Linux kernel -stable discussions
 help / color / mirror / Atom feed
From: Chandan Babu R <chandan.babu@oracle.com>
To: gregkh@linuxfoundation.org
Cc: sashal@kernel.org, mcgrof@kernel.org, linux-xfs@vger.kernel.org,
	stable@vger.kernel.org, djwong@kernel.org,
	chandan.babu@oracle.com, amir73il@gmail.com,
	leah.rumancik@gmail.com
Subject: [PATCH 5.4 17/17] xfs: force log and push AIL to clear pinned inodes when aborting mount
Date: Wed, 12 Apr 2023 09:56:24 +0530	[thread overview]
Message-ID: <20230412042624.600511-18-chandan.babu@oracle.com> (raw)
In-Reply-To: <20230412042624.600511-1-chandan.babu@oracle.com>

From: "Darrick J. Wong" <djwong@kernel.org>

commit d336f7ebc65007f5831e2297e6f3383ae8dbf8ed upstream.

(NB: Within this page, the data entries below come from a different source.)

(* ===== verification/StoreWitnesses.v ===== *)
(** * A concrete store, and witnesses

    A workflow with a lock that passes validation, a store with two runs of it that ask for the same
    key, and each theorem about the store applied to it. *)

From S2P Require Import Prelude GraphSearch Strings Json EventTypes ProjectionTypes Guards.
From S2P Require Import FoldRun FoldControlFlow FoldCorrection FoldApprovals FoldOperations.
From S2P Require Import FoldLifecycle IterationFold EventIdentities EventValidation Fold.
From S2P Require Import FoldFrames HistoryProperties ProjectionCache ModelTypes EngineExternals.
From S2P Require Import ModelQueries ModelIssues ModelContracts GraphContracts ForkContracts.
From S2P Require Import TopologicalOrder LoopContracts DurableContracts ModelValidation Readiness.
From S2P Require Import DefinitionValidation ModelRoundTrips HistoryRules DagEngine PolicyTypes.
From S2P Require Import PolicyBundle Schedules DurableStore LockQueue Admission PolicyQueue.
From S2P Require Import DurableStoreProperties LockHistories LockTables LockTransactions TriggerProperties.
From S2P Require Import StoreSafety Scenarios EngineWitnesses.

(** ** A concrete environment *)

(** Times with twenty digits, so that their order is that of the texts. *)
Fixpoint digits (width : nat) (n : N) : string :=
  match width with
  | O => EmptyString
  | S width =>
      String (Ascii.ascii_of_N (48 + n / 10 ^ N.of_nat width)) (digits width (n mod 10 ^ N.of_nat width))
  end.

Fixpoint zeros (n : nat) : string := match n with O => EmptyString | S n => String "0" (zeros n) end.
Definition padded (width : nat) (text : string) : string := zeros (width - String.length text) +:+ text.

(** A digest of sixty-four digits. *)
Fixpoint mix (text : string) (sum : N) : N :=
  match text with
  | EmptyString => sum
  | String b text => mix text ((sum * 257 + Ascii.N_of_ascii b) mod 1000000007)%N
  end.

#[export] Instance store_digests : Externals := {
  serde_json_encoded_len := λ _, Some 2%N;
  policy_decision_encoded_len := λ _, Some 2%N;
  canonical_json := λ _, Some "{}";
  sha256_hex := λ text, padded 64 (decimal (mix text 0));
  rfc3339_millis := λ time, digits 20 (Z.to_N time);
}.

#[export] Instance store_policy_stand_ins : PolicyExternals := {
  parse_from_rfc3339 := λ text, Z.of_N <$> parse_usize text;
  serialize_datetime := λ _, "1970-01-01T00:00:00Z";
  base64url_decode := λ text, Some text;
  base64url_encode := λ text, text;
  ed25519_verify := λ _ _ _, true;
  value_from_slice := λ _, None;
  bundle_from_slice := λ _, None;
  url_parse := λ _, None;
}.

#[export] Instance store_stand_ins : StoreExternals := {
  uuid_simple := λ n, padded 32 (decimal (N.of_nat n));
  to_rfc3339 := λ time, digits 20 (Z.to_N time);
  same_definition_json := λ _ _, true;
}.

(** The clock of UTC. *)
Definition utc_time (time : DateTime) : LocalTime :=
  let minutes := (time / NANOS_PER_MINUTE)%Z in
  let days := (minutes / 1440)%Z in
  let day_of_era := ((days + 719468) mod 146097)%Z in
  let year_of_era :=
    ((day_of_era - day_of_era / 1460 + day_of_era / 36524 - day_of_era / 146096) / 365)%Z in
  let day_of_year := (day_of_era - (365 * year_of_era + year_of_era / 4 - year_of_era / 100))%Z in
  let month := ((5 * day_of_year + 2) / 153)%Z in
  LocalTime.mk (Z.to_N (minutes mod 60)) (Z.to_N (minutes / 60 mod 24))
    (Z.to_N (day_of_year - (153 * month + 2) / 5 + 1))
    (Z.to_N (if (month <? 10)%Z then month + 3 else month - 9)) (Z.to_N ((days + 4) mod 7)).

#[export] Program Instance utc_zone : ScheduleExternals := {
  Tz := unit;
  tz_utc := tt;
  tz_from_str := λ name, if (name == "UTC") then Some tt else None;
  local_time := λ _, utc_time;
  valid_instant := λ _, true;
  instant_from_millis := λ ms, Some (ms * NANOS_PER_MILLI)%Z;
}.
Next Obligation. intros ms time [= <-]. reflexivity. Qed.
Lemma cron_roundtrip_witness :
  print_cron office_hours = "*/15 0,9-17 * * 1-5"
  ∧ ∃ schedule, schedule_parse "*/15 0,9-17 * * 1-5" "UTC" = Ok schedule
      ∧ field_means 1 0 23 (cron_hours office_hours) (hours schedule).
Proof.
  assert (print_cron office_hours = "*/15 0,9-17 * * 1-5") as Hp by (vm_compute; reflexivity).
  split; [exact Hp|].
  destruct (cron_roundtrip office_hours "UTC" tz_utc) as (schedule & Hs & _ & _ & Hh & _).
  - repeat constructor; simpl; unfold u32_modulus; first [lia | discriminate].
  - vm_compute. discriminate.
  - reflexivity.
  - exists schedule. split; [|exact Hh]. rewrite <-Hp. exact Hs.
Defined.
(** * WebAI2API: routing, failover and response writing

    A shallow embedding of the request-routing core of the repository:
    - [src/backend/failover.js]      the failover executor,
    - the [Worker] class              (busy counter, routing, model listing,
                                       image policy, initialisation),
    - [src/server/http/respond.js]   the guarded response writers,
    - the configuration loader's     [resolveProxyConfig].

    JavaScript values are modelled as the code uses them: an optional field
    is an [option], a number is a [Z], a [Set] of strings is a [gset string],
    an exception is the [Threw] case of an outcome.  Effects are explicit:
    a function that calls out (an adapter, the logger, the response stream)
    returns the events it produced together with the new state. *)

From Stdlib Require Import ZArith Lia Ascii String.
From stdpp Require Import base strings list gmap pretty.

Open Scope Z_scope.

(* ===================================================================== *)
(** ** JavaScript helpers                                                  *)
(* ===================================================================== *)

Module JS.

(** [s.includes(c)] for a one-character needle. *)
Fixpoint includes (c : ascii) (s : string) : bool :=
  match s with
  | EmptyString => false
  | String a rest => if Ascii.eqb a c then true else includes c rest
  end.

(** [s.split(c)]: all the pieces, in order (never the empty array). *)
Fixpoint split (c : ascii) (s : string) : list string :=
  match s with
  | EmptyString => [EmptyString]
  | String a rest =>
      if Ascii.eqb a c then EmptyString :: split c rest
      else match split c rest with
           | [] => [String a EmptyString]
           | p :: ps => String a p :: ps
           end
  end.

[ Slightly modify fs/xfs/xfs_mount.c to resolve merge conflicts ]

If we allocate quota inodes in the process of mounting a filesystem but
then decide to abort the mount, it's possible that the quota inodes are
sitting around pinned by the log.  Now that inode reclaim relies on the
AIL to flush inodes, we have to force the log and push the AIL in
between releasing the quota inodes and kicking off reclaim to tear down
all the incore inodes.  Do this by extracting the bits we need from the
unmount path and reusing them.  As an added bonus, failed writes during
a failed mount will not retry forever now.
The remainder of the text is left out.